▶ [Entries taken from a collection]:
· · · ·

(* ===== verification/TxmmExamples.v ===== *)
(** * TxmmExamples: the transport on concrete inputs

    A transport with numbered messages, callbacks and firmware slots, a few
    states reached by running it, and the theorems of [TxmmProps] applied to
    them. *)
From S2P Require Import Prelude TxmmRing Txmm TxmmInv TxmmOps TxmmSafe TxmmTimer TxmmProps.

(** Slots come from a list; callback 1 asks for a resend, the others free. *)
Definition demo_get (p : list nat) : option nat * list nat :=
  match p with [] => (None, []) | s :: p => (Some s, p) end.
Definition demo_free (s : nat) (p : list nat) : list nat := s :: p.
Definition demo_clb (c : nat) (d : mtlk_txmm_data_t) (r : mtlk_txmm_clb_reason_e)
  : mtlk_txmm_clb_action_e * mtlk_txmm_data_t :=
  (if (c =? 1)%nat then MTLK_TXMM_CLBA_SEND else MTLK_TXMM_CLBA_FREE, d).

Abbreviation demo_base := (mtlk_txmm_base_t (Msg := nat) (Clb := nat) (Slot := nat) (Pool := list nat)).

Definition demo_init (n : nat) (slots : list nat) : demo_base :=
  mtlk_txmm_init n 4 slots (fun _ => replicate n 0%nat) (fun _ => [0; 0; 0; 0]).

Definition demo_get_data (m : nat) (o : demo_base) : demo_base := (mtlk_txmm_msg_get_empty_data 0 o m).2.
Definition demo_send (m clb : nat) (timeout now : Z) (o : demo_base) : demo_base :=
  match mtlk_txmm_msg_send demo_get demo_free o m clb timeout now with Some (_, o) => o | None => o end.

(** A run as a list of calls. *)
Inductive demo_call := DStart | DGet (m : nat) | DSend (m clb : nat) (timeout now : Z) | DCfm (s : nat).

Definition demo_exec (c : demo_call) (st : demo_base * list nat) : demo_base * list nat :=
  match c with
  | DStart => (mtlk_txmm_start st.1, st.2)
  | DGet m => (demo_get_data m st.1, st.2)
  | DSend m clb timeout now => (demo_send m clb timeout now st.1, st.2)
  | DCfm s => match on_cfm_dequeue st.1 s with
              | (Some b, o) => (o, b :: st.2)
              | (None, o) => (o, st.2)
              end
  end.

(** The calls respect the module's protocol. *)
Definition demo_ok (c : demo_call) (st : demo_base * list nat) : bool :=
  match c with
  | DSend m clb timeout now =>
      match tb_msgs st.1 !! m with
      | Some (b, _) => bool_decide (b ∉ st.2) &&
          match tb_blocks st.1 !! b with
          | Some k => bool_decide (bl_que k = MTLK_TXMMB_NONE)
          | None => false
          end
      | None => false
      end
  | _ => true
  end.

Fixpoint demo_run (l : list demo_call) (st : demo_base * list nat) : option (demo_base * list nat) :=
  match l with
  | [] => Some st
  | c :: l => if demo_ok c st then demo_run l (demo_exec c st) else None
  end.

Abbreviation demo_step := (tstep demo_get demo_free demo_clb).

Lemma demo_exec_step c st : demo_ok c st = true -> demo_step st (demo_exec c st).
Proof.
  destruct st as [o F], c as [|m|m clb timeout now|s]; simpl.
  - intros _. apply ts_start.
  - intros _. apply ts_get.
  - destruct (tb_msgs o !! m) as [[b v]|] eqn:Hm; [|done].
    intros [HbF%bool_decide_eq_true Hk]%andb_true_iff.
    destruct (tb_blocks o !! b) as [k|] eqn:Hkb; [|done]. apply bool_decide_eq_true in Hk.
    unfold demo_send. destruct (mtlk_txmm_msg_send demo_get demo_free o m clb timeout now) as [[r o']|] eqn:Hs.
    + eapply ts_send; [by exists v|exact Hkb|exact Hk|exact Hs].
    + unfold mtlk_txmm_msg_send in Hs. rewrite Hm in Hs. by destruct (_mtlk_txmm_send_ex _ _ _ _ _ _ _ _).
  - intros _. destruct (on_cfm_dequeue o s) as [[b|] o'] eqn:Hd; [by eapply ts_cfm_dequeue|by eapply ts_cfm_unknown].
Qed.

Lemma demo_run_reachable n slots l st :
  demo_run l (demo_init n slots, []) = Some st -> reachable demo_get demo_free demo_clb n st.
Proof.
  intros Hr. exists 4, slots, (fun _ => replicate n 0%nat), (fun _ => [0; 0; 0; 0]).
  split; [intros _; apply length_replicate|].
  fold (demo_init n slots). revert Hr. generalize (demo_init n slots, @nil nat).
  induction l as [|c l IH]; simpl; intros st0 Hr; [by simplify_eq|].
  destruct (demo_ok c st0) eqn:Hok; [|done].
  eapply rtc_l; [by apply demo_exec_step|]. by apply IH.
Qed.

(** Message 1 is sent in slot 10, message 2 waits in QUEUED. *)
Definition demo_calls : list demo_call :=
  [DStart; DGet 1; DSend 1 0 100 0; DGet 2; DSend 2 1 100 0].

Definition state_of (r : option (demo_base * list nat)) : demo_base :=
  match r with Some (o, _) => o | None => demo_init 1 [] end.

Definition demo_o : demo_base :=
  Eval vm_compute in state_of (demo_run demo_calls (demo_init 3 [10%nat], [])).

(** The only block is in QUEUED, no slot being available. *)
Definition demo_full : demo_base :=
  Eval vm_compute in state_of (demo_run [DStart; DGet 1; DSend 1 0 100 0] (demo_init 1 [], [])).

(** The confirmation of message 1 is being delivered. *)
Definition demo_cfm : demo_base :=
  Eval vm_compute in state_of (demo_run (demo_calls ++ [DCfm 10]) (demo_init 3 [10%nat], [])).

Lemma demo_reachable : reachable demo_get demo_free demo_clb 3 (demo_o, []).
Proof. apply (demo_run_reachable 3 [10%nat] demo_calls). by vm_compute. Qed.

Lemma demo_full_reachable : reachable demo_get demo_free demo_clb 1 (demo_full, []).
Proof. apply (demo_run_reachable 1 [] [DStart; DGet 1; DSend 1 0 100 0]). by vm_compute. Qed.

Lemma demo_cfm_reachable : reachable demo_get demo_free demo_clb 3 (demo_cfm, [0%nat]).
Proof. apply (demo_run_reachable 3 [10%nat] (demo_calls ++ [DCfm 10])). by vm_compute. Qed.

Lemma demo_inv : txmm_inv demo_o [].
Proof. apply (reachable_inv demo_get demo_free demo_clb 3); [lia|apply demo_reachable]. Qed.

Lemma demo_full_inv : txmm_inv demo_full [].
Proof. apply (reachable_inv demo_get demo_free demo_clb 1); [lia|apply demo_full_reachable]. Qed.

Lemma txmm_blocks_conserved_witness :
  (cont demo_o MTLK_TXMMB_FREE, cont demo_o MTLK_TXMMB_QUEUED, cont demo_o MTLK_TXMMB_SENT) =
    ([2], [1], [0])%nat /\
  (size (tb_msgs demo_o) + length (cont demo_o MTLK_TXMMB_FREE) = 3)%nat.
Proof.
  split; [by vm_compute|].
  exact (proj2 (txmm_blocks_conserved demo_get demo_free demo_clb 3 demo_o [] ltac:(lia) demo_reachable)).
Defined.

Lemma txmm_deliver_safe_witness :
  is_Some (on_cfm_deliver demo_clb demo_cfm 0 [1; 2; 3; 4] 50).
Proof.
  refine (proj2 (txmm_deliver_safe demo_get demo_free demo_clb 3 demo_cfm [0%nat] 0 MTLK_TXMM_CLBR_CONFIRMED
    [1; 2; 3; 4] 50 _ demo_cfm_reachable _)); [lia|left].
Defined.

Lemma txmm_timer_spec_witness :
  exists o', _mtlk_txmm_on_timer_que demo_clb demo_o 200 MTLK_TXMMB_QUEUED MTLK_TXMM_CLBR_TIMEOUT_UNSENT true
    = Some (1, o') /\ cont o' MTLK_TXMMB_TIMED_OUT = [] /\ cont o' MTLK_TXMMB_QUEUED = [1%nat].
Proof.
  destruct (txmm_timer_spec demo_clb demo_o [] 200 MTLK_TXMMB_QUEUED MTLK_TXMM_CLBR_TIMEOUT_UNSENT true
    demo_inv (or_introl eq_refl) ltac:(by vm_compute) ltac:(vm_compute; lia))
    as (o' & left & H1 & _ & H2 & _ & _ & H3 & _ & H4).
  specialize (H3 eq_refl). exists o'. split; [exact H1|]. split; [exact H2|].
  etransitivity; [exact H4|]. rewrite H3. by vm_compute.
Defined.

Lemma txmm_timer_full_queue_witness :
  is_expired 100000 demo_full 0 = true /\
  _mtlk_txmm_on_timer_que demo_clb demo_full 100000 MTLK_TXMMB_QUEUED MTLK_TXMM_CLBR_TIMEOUT_UNSENT true
    = Some (0, demo_full).
Proof.
  split; [by vm_compute|].
  exact (txmm_timer_full_queue demo_clb demo_full [] 100000 MTLK_TXMMB_QUEUED MTLK_TXMM_CLBR_TIMEOUT_UNSENT true
    demo_full_inv (or_introl eq_refl) eq_refl eq_refl).
Defined.

Lemma txmm_on_cfm_spec_witness :
  confirmed_block demo_o 10%nat = Some 0%nat /\
  exists o', _mtlk_txmm_on_cfm demo_clb demo_o 10%nat [7; 7; 7; 7] 50 = Some (MTLK_ERR_OK, o').
Proof.
  split; [by vm_compute|].
  pose proof (txmm_on_cfm_spec demo_clb demo_o [] 10%nat [7; 7; 7; 7] 50 demo_inv) as H.
  change (confirmed_block demo_o 10%nat) with (Some 0%nat) in H.
  destruct H as (c & o' & _ & H & _). by exists o'.
Defined.


Lemma txmm_cancel_spec_witness :
  cont (mtlk_txmm_msg_cancel demo_o 2%nat) MTLK_TXMMB_FREE = [2; 1]%nat.
Proof.
  etransitivity; [exact (proj1 (proj2 (proj2 (txmm_cancel_spec demo_o [] 2%nat 1 0
    (block_of demo_o 1) demo_inv eq_refl (not_elem_of_nil 1%nat) eq_refl ltac:(by vm_compute)))))|].
  by vm_compute.
Defined.

Lemma txmm_get_empty_data_spec_witness :
  (mtlk_txmm_msg_get_empty_data 5 demo_o 3%nat).1 = Some 2%nat.
Proof.
  pose proof (txmm_get_empty_data_spec demo_o [] 5 3%nat demo_inv) as H.
  change (cont demo_o MTLK_TXMMB_FREE) with [2%nat] in H. by destruct H as (H & _).
Defined.

Lemma txmm_cfm_cancel_race_witness :
  on_cfm_deliver demo_clb (mtlk_txmm_msg_cancel demo_cfm 1%nat) 0 [1; 2; 3; 4] 50 = None.
Proof.
  exact (txmm_cfm_cancel_race demo_clb demo_o [] 10%nat 0 1%nat 0 demo_cfm [1; 2; 3; 4] 50
    demo_inv eq_refl eq_refl).
Defined.

Lemma txmm_restore_keeps_queue_witness :
  exists o', restore_block demo_clb demo_o 0 50 = Some o' /\
    0%nat ∈ cont o' MTLK_TXMMB_SENT /\ 0%nat ∈ cont o' MTLK_TXMMB_FREE.
Proof.
  destruct (txmm_restore_keeps_queue demo_clb demo_o [] 0 (block_of demo_o 0) MTLK_TXMMB_SENT 0%nat
    (bl_data (block_of demo_o 0)) 50 demo_inv eq_refl eq_refl (or_intror eq_refl) eq_refl eq_refl)
    as (o' & H1 & _ & H2 & H3).
  by exists o'.
Defined.
Definition _mtlk_addba_peer_reset_tx_state (tid : Z) : M bool :=
  tx ← get_tx tid;
  if decide (tx_state tx <> MTLK_ADDBA_TX_NONE) then
    when (bool_decide (tx_state tx <> MTLK_ADDBA_TX_STA_POWER_SAVE))
      (aggr_unref ;; cntr_dec tid CNT_AGGR_ACTIVE) ;;
    upd_tx tid (tx_set_state MTLK_ADDBA_TX_NONE) ;;
    upd_tx tid (tx_set_dlgt INVALID_TAG_ID) ;;
    upd_tx tid (tx_set_ts_id MTLK_TS_ID_INVALID) ;;
    mret (_mtlk_addba_is_aggr_on (tx_state tx))
  else mret false.

(** *** Confirmation callbacks

    [confirmed]: the reason is [MTLK_TXMM_CLBR_CONFIRMED].  All of them answer
    [MTLK_TXMM_CLBA_FREE]. *)

Definition _mtlk_addba_peer_on_delba_req_tx_cfm_clb (p : UMI_DELBA_REQ_SEND) (confirmed : bool) : M unit :=
  let tid := dr_u16AccessProtocol p in
  let dir := if dr_u16Intiator p =? 0 then BA_DIR_RECIPIENT else BA_DIR_ORIGINATOR in
  let stat i := if dir =? BA_DIR_ORIGINATOR
    then nth i [CNT_TX_DELBA_REQ_NOT_CFMD; CNT_TX_DELBA_REQ_CFMD_FAIL] CNT_TX_DELBA_REQ_CFMD_SUCCESS
    else nth i [CNT_RX_DELBA_REQ_NOT_CFMD; CNT_RX_DELBA_REQ_CFMD_FAIL] CNT_RX_DELBA_REQ_CFMD_SUCCESS in
  (if negb confirmed then cntr_inc tid (stat 0%nat)
   else if negb (dr_u16Status p =? UMI_OK) then cntr_inc tid (stat 1%nat)
   else cntr_inc tid (stat 2%nat)) ;;
  if dir =? BA_DIR_ORIGINATOR then
    tx ← get_tx tid;
    when (tx_delba_req_attempt tx =? 0) (upd_tx tid (tx_set_delba_attempt 1))
  else
    rx ← get_rx tid;
    when (rx_delba_req_attempt rx =? 0) (upd_rx tid (rx_set_delba_attempt 1)).

Definition _mtlk_addba_peer_on_close_aggr_cfm_clb (p : UMI_CLOSE_AGGR_REQ) (confirmed : bool) : M unit :=
  let tid := ca_u16AccessProtocol p in
  (if negb confirmed then cntr_inc tid CNT_TX_CLOSE_AGGR_NOT_CFMD
   else if negb (ca_u16Status p =? UMI_OK) then cntr_inc tid CNT_TX_CLOSE_AGGR_CFMD_FAIL
   else cntr_inc tid CNT_TX_CLOSE_AGGR_CFMD_SUCCESS) ;;
  stop ← _mtlk_addba_peer_reset_tx_state tid;
  when stop (ev (EvStopAggr tid)).

Definition _mtlk_addba_peer_on_open_aggr_cfm_clb (p : UMI_OPEN_AGGR_REQ) (confirmed : bool) : M unit :=
  let tid := oa_u16AccessProtocol p in
  (if negb confirmed then cntr_inc tid CNT_TX_OPEN_AGGR_NOT_CFMD
   else if negb (oa_u16Status p =? UMI_OK) then cntr_inc tid CNT_TX_OPEN_AGGR_CFMD_FAIL
   else cntr_inc tid CNT_TX_OPEN_AGGR_CFMD_SUCCESS ;; upd_tx tid (tx_set_ts_id (oa_u8TsId p))) ;;
  tx ← get_tx tid;
  mtlk_assert (bool_decide (tx_state tx = MTLK_ADDBA_TX_ADD_AGGR_REQ_SENT)) ;;
  upd_tx tid (tx_set_state MTLK_ADDBA_TX_AGGR_OPENED) ;;
  ev (EvStartAggr tid).

Definition _mtlk_addba_peer_on_addba_req_tx_cfm_clb (p : UMI_ADDBA_REQ_SEND) (confirmed : bool) : M unit :=
  let tid := aq_u16AccessProtocol p in
  (if negb confirmed then cntr_inc tid CNT_TX_ADDBA_REQ_NOT_CFMD
   else if negb (aq_u16Status p =? UMI_OK) then cntr_inc tid CNT_TX_ADDBA_REQ_CFMD_FAIL
   else cntr_inc tid CNT_TX_ADDBA_REQ_CFMD_SUCCESS) ;;
  upd_tx tid (tx_set_state MTLK_ADDBA_TX_ADDBA_REQ_CFMD) ;;
  now ← now_ms;
  upd_tx tid (tx_set_cfmd_time now).

Definition _mtlk_addba_peer_on_addba_res_tx_cfm_clb (p : UMI_ADDBA_RES_SEND) (confirmed : bool) : M unit :=
  let tid := ar_u16AccessProtocol p in
  (if negb confirmed then cntr_inc tid CNT_RX_ADDBA_RES_NOT_CFMD
   else if negb (ar_u16Status p =? UMI_OK) then cntr_inc tid CNT_RX_ADDBA_RES_CFMD_FAIL
   else cntr_inc tid CNT_RX_ADDBA_RES_CFMD_SUCCESS) ;;
  rx ← get_rx tid;
  when (rx_addba_res_attempt rx =? 0) (upd_rx tid (rx_set_res_attempt 1)).

(** *** Requests sent *)

Definition _mtlk_addba_peer_on_addba_req_sent (tid : Z) : M unit :=
  upd_tx tid (tx_set_state MTLK_ADDBA_TX_ADDBA_REQ_SENT) ;;
  dlg ← gets w_next_dlg_token;
  upd_tx tid (tx_set_dlgt dlg) ;;
  modify (set_next_dlg (let d := u8 (dlg + 1) in if d =? INVALID_TAG_ID then u8 (d + 1) else d)) ;;
  cntr_inc tid CNT_AGGR_ACTIVE ;;
  cntr_inc tid CNT_TX_ADDBA_REQ_SENT.

(** The window size an ADDBA request asks for. *)
Definition addba_req_win_size (cfg : mtlk_addba_tid_cfg_t) : Z :=
  let win := aggr_win_size cfg in
  if win =? 0 then win
  else if win >? MTLK_ADDBA_MAX_REORD_WIN_SIZE then MTLK_ADDBA_MAX_REORD_WIN_SIZE
  else if win <? MTLK_ADDBA_MIN_REORD_WIN_SIZE then MTLK_ADDBA_MIN_REORD_WIN_SIZE
  else win.

Definition _mtlk_addba_peer_fill_addba_req (tid : Z) : M UMI_ADDBA_REQ_SEND :=
  cfg ← get_cfg tid;
  let win_size_req := addba_req_win_size cfg in
  addr ← gets w_addr;
  dlg ← gets w_next_dlg_token;
  upd_tx tid (tx_set_win_size_req win_size_req) ;;
  mret (AddbaReqSend addr dlg win_size_req tid (addba_timeout cfg) UMI_OK).

Definition _mtlk_addba_peer_tx_addba_req (tid : Z) (ps_mode : bool) : M unit :=
  tx ← get_tx tid;
  if decide (tx_state tx <> MTLK_ADDBA_TX_NONE) then mret tt
  else if ps_mode then upd_tx tid (tx_set_state MTLK_ADDBA_TX_STA_POWER_SAVE)
  else
    ok ← aggr_try_ref;
    when ok
      (got ← txmm_get (TxMsg tid);
       res ← (if got : bool then
                req ← _mtlk_addba_peer_fill_addba_req tid;
                res ← txmm_send (TxMsg tid) ClbAddbaReq (PAddbaReq req);
                when (res =? MTLK_ERR_OK) (_mtlk_addba_peer_on_addba_req_sent tid) ;;
                mret res
              else mret MTLK_ERR_UNKNOWN);
       when (negb (res =? MTLK_ERR_OK)) aggr_unref).

Definition _mtlk_addba_peer_close_aggr_req (tid : Z) : M unit :=
  tx ← get_tx tid;
  if decide (tx_state tx <> MTLK_ADDBA_TX_ADD_AGGR_REQ_SENT /\ tx_state tx <> MTLK_ADDBA_TX_AGGR_OPENED)
  then mret tt
  else if tx_ts_id tx =? MTLK_TS_ID_INVALID then mret tt
  else
    got ← txmm_get (TxMsg tid);
    if negb got then mret tt
    else
      addr ← gets w_addr;
      sres ← txmm_send (TxMsg tid) ClbCloseAggr (PCloseAggr (CloseAggrReq addr tid UMI_OK (tx_ts_id tx)));
      when (sres =? MTLK_ERR_OK)
        (upd_tx tid (tx_set_state MTLK_ADDBA_TX_DEL_AGGR_REQ_SENT) ;;
         cntr_inc tid CNT_TX_CLOSE_AGGR_SENT).

Definition _mtlk_addba_peer_send_delba_req (tid dir : Z) : M unit :=
  got ← txmm_get (RxMsg tid);
  when got
    (addr ← gets w_addr;
     let intiator := if dir =? BA_DIR_ORIGINATOR then 1 else 0 in
     sres ← txmm_send (RxMsg tid) ClbDelbaReq
              (PDelbaReq (DelbaReqSend addr intiator tid MTLK_ADDBA_RES_CODE_SUCCESS UMI_OK));
     if negb (sres =? MTLK_ERR_OK) then mret tt
     else if dir =? BA_DIR_RECIPIENT then
       on ← _mtlk_addba_is_reord_on tid;
       (if on : bool then upd_rx tid (rx_set_state MTLK_ADDBA_RX_DELBA_REQ_SENT)
        else upd_rx tid (rx_set_state MTLK_ADDBA_RX_DELBA_REQ_SENT_WITHOUT_REORDERING)) ;;
       cntr_inc tid CNT_RX_DELBA_REQ_SENT
     else when (dir =? BA_DIR_ORIGINATOR) (cntr_inc tid CNT_TX_DELBA_REQ_SENT)).

(** The TIDs in the order the loops visit them. *)
Definition all_tids : list Z := [0; 1; 2; 3; 4; 5; 6; 7].

(** The two [memset]s up to [man_msg]. *)
Definition clear_tx_head (x : mtlk_addba_peer_tx_t) : mtlk_addba_peer_tx_t :=
  tx_set_state MTLK_ADDBA_TX_NONE (tx_set_cfmd_time 0 (tx_set_dlgt 0 (tx_set_rejects 0 x))).
Definition clear_rx_head (x : mtlk_addba_peer_rx_t) : mtlk_addba_peer_rx_t :=
  rx_set_state MTLK_ADDBA_RX_NONE (rx_set_delba_timeout 0 (rx_set_req_tstamp 0 x)).

Definition peer_stop_tid (tid : Z) : M unit :=
  stop ← _mtlk_addba_peer_reset_tx_state tid;
  txmm_cancel (TxMsg tid) ;;
  when stop (ev (EvStopAggr tid)) ;;
  _mtlk_addba_peer_reset_rx_state tid ;;
  txmm_cancel (RxMsg tid) ;;
  _mtlk_addba_peer_reordering_stop tid ;;
  upd_tx tid clear_tx_head ;;
  upd_rx tid clear_rx_head ;;
  now ← now_ms;
  upd_rx tid (rx_set_on_rx_time now).

Definition _mtlk_addba_peer_stop : M unit := for_each all_tids peer_stop_tid.

(** *** Timers *)

Definition check_addba_res_rx_timeout (tid : Z) : M unit :=
  tx ← get_tx tid;
  notify ← (match tx_state tx with
    | MTLK_ADDBA_TX_ADDBA_REQ_CFMD =>
        now ← now_ms;
        if MTLK_DOT11_ADDBA_RESPONSE_TIMEOUT_MS <=? time_diff now (tx_addba_req_cfmd_time tx) then
          stop ← _mtlk_addba_peer_reset_tx_state tid;
          mtlk_assert (negb stop) ;;
          cntr_inc tid CNT_TX_ADDBA_RES_TIMEOUT ;;
          mret true
        else mret false
    | MTLK_ADDBA_TX_NONE =>
        if tx_reject_state tx then
          now ← now_ms;
          if tx_reject_interval tx <=? time_diff now (tx_reject_time tx) then
            let iv := u32 (tx_reject_interval tx * 2) in
            let iv := if iv >? ADDBA_REJECT_INTERVAL_MAX then ADDBA_REJECT_INTERVAL_MAX else iv in
            upd_tx tid (tx_set_reject false (tx_reject_time tx) iv) ;;
            mret true
          else mret false
        else mret false
    | _ => mret false
    end : M bool);
  when notify (ev (EvReqUnconfirmed tid)).

Definition _mtlk_addba_peer_check_addba_res_rx_timeouts : M unit :=
  for_each all_tids check_addba_res_rx_timeout.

· · · ·

▶ [Goal of the exercise]:
Number of lines above containing the word "false": state it and add nothing else.

▶ [Problem solution]:
8